Among the other 2008 measures of interest to anesthesiologists is the one based on participation in a quality data registry, and two new measures for using health information technology and electronic prescribing. The infrastructure for these “structural measures” is not yet in place for most anesthesiologists. ABC is working both to enable our clients to use EMRs and to participate in quality data registries.
What are the most important changes in the 2009 PQRI system?
The bonus payment, which was raised to 2 percent of all allowed Medicare charges by the June Medicare legislation (The Medicare Improvements for Patients and Providers Act or “MIPPA”), will cover claims submitted for the years 2009 and 2010.
The quality measure for e-prescribing will disappear in 2009 because MIPPA itself contains an incentive for e-prescribing.
The PQRI or its successor programs are likely to be with us for some time. Do you want to help shape improvements?
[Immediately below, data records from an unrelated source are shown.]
Definition demonstratePromises : IO unit :=
  console_log [LF +:+ "DEMONSTRATING PROMISE-BASED APPROACH"] ;;
  console_log [repeat "-" 50] ;;
  p <- readFileWithPromises "file1.txt" ;;
  p <- then_promise p (λ data1,
        console_log ["Promise - File 1 preview:"; substring data1 0 50 +:+ "..."] ;;
        readFileWithPromises "file2.txt") ;;
  p <- then_promise p (λ data2,
        console_log ["Promise - File 2 preview:"; substring data2 0 50 +:+ "..."] ;;
        readFileWithPromises "file3.txt") ;;
  p <- then_ p (λ data3,
        console_log ["Promise - File 3 preview:"; substring data3 0 50 +:+ "..."] ;;
        console_log ["All promises completed successfully!"]) ;;
  p <- catch_ p (λ error,
        console_error ["Promise chain error:"; message error]) ;;
  discard p.

(** *** 3. Async/await approach *)

Definition readFileWithAsyncAwait (filename : string) : IO (Promise string) :=
  async (
    console_log [LF +:+ "3. ASYNC/AWAIT: Reading " +:+ filename +:+ "..."] ;;
    try_catch
      (p <- fs_readFile filename ;;
       data <- await p ;;
       console_log ["Async/await completed for " +:+ filename] ;;
       ret data)
      (λ error,
       console_error ["Async/await error for " +:+ filename +:+ ":"; message error] ;;
       throw error)).

Definition demonstrateAsyncAwait : IO (Promise unit) :=
  async (
    console_log [LF +:+ "DEMONSTRATING ASYNC/AWAIT APPROACH"] ;;
    console_log [repeat "-" 50] ;;
    try_catch
      (p <- readFileWithAsyncAwait "file1.txt" ;;
       data1 <- await p ;;
       console_log ["Async/Await - File 1 preview:"; substring data1 0 50 +:+ "..."] ;;
       p <- readFileWithAsyncAwait "file2.txt" ;;
       data2 <- await p ;;
       console_log ["Async/Await - File 2 preview:"; substring data2 0 50 +:+ "..."] ;;
       p <- readFileWithAsyncAwait "file3.txt" ;;
       data3 <- await p ;;
       console_log ["Async/Await - File 3 preview:"; substring data3 0 50 +:+ "..."] ;;
       console_log ["All async/await operations completed!"])
      (λ error,
       console_error ["Async/await error:"; message error])).

(** *** 4. Sequential file reading with async/await *)

(** The record pushed when the read succeeds. *)
Definition success_record (filename content : string) : object :=
  {[ "filename" := Str filename;
     "content" := Str content;
     "length" := Num (String.length content);
     "preview" := Str (substring content 0 60 +:+ "...") ]}.

(** The record pushed when the read fails. *)
Definition error_record (filename : string) (error : Error) : object :=
  {[ "filename" := Str filename;
     "error" := Str (message error) ]}.

(** The [for] loop, entered with [i] and the entries [fileList[i..]] still
    to visit; [results] is the array pushed to.  The only statement of the
    [try] block that can throw is the [await], which comes before the
    [push], so the handler pushes to the array as it was on entry. *)
Fixpoint for_loop (fileList : list string) (i : nat) (rest : list string)
    (results : list object) : IO (list object) :=
  match rest with
  | [] => ret results
  | filename :: rest' =>
      console_log [LF +:+ pretty (i + 1) +:+ "/" +:+ pretty (length fileList)
                   +:+ ": Reading " +:+ filename +:+ "..."] ;;
      results <- try_catch
        (p <- fs_readFile filename ;;
         content <- await p ;;
         let results := results ++ [success_record filename content] in
         console_log ["Successfully read " +:+ filename +:+ " ("
                      +:+ pretty (String.length content) +:+ " characters)"] ;;
         ret results)
        (λ error,
         console_error ["Failed to read " +:+ filename +:+ ":"; message error] ;;
         ret (results ++ [error_record filename error])) ;;
      for_loop fileList (i + 1) rest' results
  end.

Definition readMultipleFilesSequentially (fileList : list string)
  : IO (Promise (list object)) :=
  async (
    console_log [LF +:+ "DEMONSTRATING SEQUENTIAL FILE READING"] ;;
    console_log [repeat "-" 50] ;;
    console_log ["Reading " +:+ pretty (length fileList) +:+ " files sequentially..."] ;;
    for_loop fileList 0 fileList []).

(** *** Main execution *)

(** Sample files to read. *)
Definition files : list string := ["file1.txt"; "file2.txt"; "file3.txt"].

(** The callback [main] passes to [sequentialResults.forEach]. *)
Definition print_result (result : object) (index : nat) : IO unit :=
  if truthy (result !! "error")
  then console_log [pretty (index + 1) +:+ ". " +:+ interpolate (result !! "filename")
                    +:+ ": ERROR - " +:+ interpolate (result !! "error")]
  else console_log [pretty (index + 1) +:+ ". " +:+ interpolate (result !! "filename")
                    +:+ ": " +:+ interpolate (result !! "length") +:+ " chars - "
                    +:+ DQUOTE +:+ interpolate (result !! "preview") +:+ DQUOTE].

(** The [async] callback [main] schedules with [setTimeout(..., 2000)]. *)
Definition main_timeout_2000 : IO (Promise unit) :=
  async (
    p <- demonstrateAsyncAwait ;;
    await p ;;
    p <- readMultipleFilesSequentially files ;;
    sequentialResults <- await p ;;
    console_log [LF +:+ repeat "=" 60] ;;
    console_log ["SEQUENTIAL READING RESULTS:"] ;;
    console_log [repeat "-" 30] ;;
    forEach sequentialResults print_result ;;
    console_log [LF +:+ repeat "=" 60] ;;
    console_log ["All async operations completed successfully!"] ;;
    console_log ["Check the comparison write-up below for differences between approaches."]).

End Script.

(* ===================================================================== *)
(** ** Observations used to state the properties *)
(* ===================================================================== *)

(** The record the loop of the sequential reader pushes for one entry. *)
Definition record_of (fs : FileSystem) (filename : string) : object :=
  match read_outcome fs filename with
  | inr content => success_record filename content
  | inl error => error_record filename error
  end.

(** The entries of a chain of reads that are reached when the chain stops
    at its first failure: everything up to and including the first entry
    that cannot be read. *)
Fixpoint until_failure (fs : FileSystem) (chain : list string) : list string :=
  match chain with
  | [] => []
  | filename :: chain' =>
      match read_outcome fs filename with
      | inr _ => filename :: until_failure fs chain'
      | inl _ => [filename]
      end
  end.

(** The error of the first entry of a chain that cannot be read. *)
Fixpoint first_failure (fs : FileSystem) (chain : list string) : option Error :=
  match chain with
  | [] => None
  | filename :: chain' =>
      match read_outcome fs filename with
      | inr _ => first_failure fs chain'
      | inl error => Some error
      end
  end.

(** The property names of the two shapes of result record. *)
Definition success_shape : gset string :=
  {[ "filename"; "content"; "length"; "preview" ]}.
Definition error_shape : gset string :=
  {[ "filename"; "error" ]}.

(** The first [n] characters of a string, or the full string if it is
    shorter than [n] characters: the preview as the specification words
    it, to be compared with what [substring] computes. *)
Definition first_characters (n : nat) (content : string) : string :=
  if decide (String.length content < n) then content
  else String.substring 0 n content.

(** A success record for [filename] with the given content: the four
    properties of the success shape and no other, the content, its length,
    and a preview made of [lead] followed by the literal ellipsis. *)
Definition is_success_record (filename content lead : string) (r : object) : Prop :=
  dom r = success_shape
  ∧ r !! "filename" = Some (Str filename)
  ∧ r !! "content" = Some (Str content)
  ∧ r !! "length" = Some (Num (String.length content))
  ∧ r !! "preview" = Some (Str (lead +:+ "...")).

(** An error record for [filename]: the two properties of the error shape
    and no other, with the message of the error. *)
Definition is_error_record (filename : string) (error : Error) (r : object) : Prop :=
  dom r = error_shape
  ∧ r !! "filename" = Some (Str filename)
  ∧ r !! "error" = Some (Str (message error)).

(** A callback that reports each of its invocations, with the arguments it
    was given, on the console. *)
Definition spy (err : option Error) (data : option string) : IO unit :=
  console_log ["spy";
               match err with Some e => message e | None => "null" end;
               match data with Some d => d | None => "null" end].

(** A working directory with [file1.txt] and [file3.txt] but no
    [file2.txt]. *)
Definition example_fs : FileSystem :=
  {[ "file1.txt" := Readable "hello world";
     "file3.txt" := Readable "The quick brown fox jumps over the lazy dog, again and again and again." ]}.

(** The arguments of the [console.error] calls, oldest first. *)
Fixpoint console_errors (t : trace) : list (list string) :=
  match t with
  | [] => []
  | ConsoleError args :: t' => args :: console_errors t'
  | _ :: t' => console_errors t'
  end.

(** The first entry of a chain that cannot be read, with its error. *)
Fixpoint failing_entry (fs : FileSystem) (chain : list string)
  : option (string * Error) :=
  match chain with
  | [] => None
  | filename :: chain' =>
      match read_outcome fs filename with
      | inr _ => failing_entry fs chain'
      | inl error => Some (filename, error)
      end
  end.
The Medical Group Management Association (MGMA) is asking members to complete a 10-minute survey on their PQRI experience. MGMA, one of the most respected physician advocacy organizations in Washington, will use the aggregated information in lobbying for changes to the PQRI. MGMA members received emails from their association on August 12 and 13 with links to the Survey Monkey page where their responses will be recorded. ABC encourages all MGMA members to participate—by the August 22 deadline.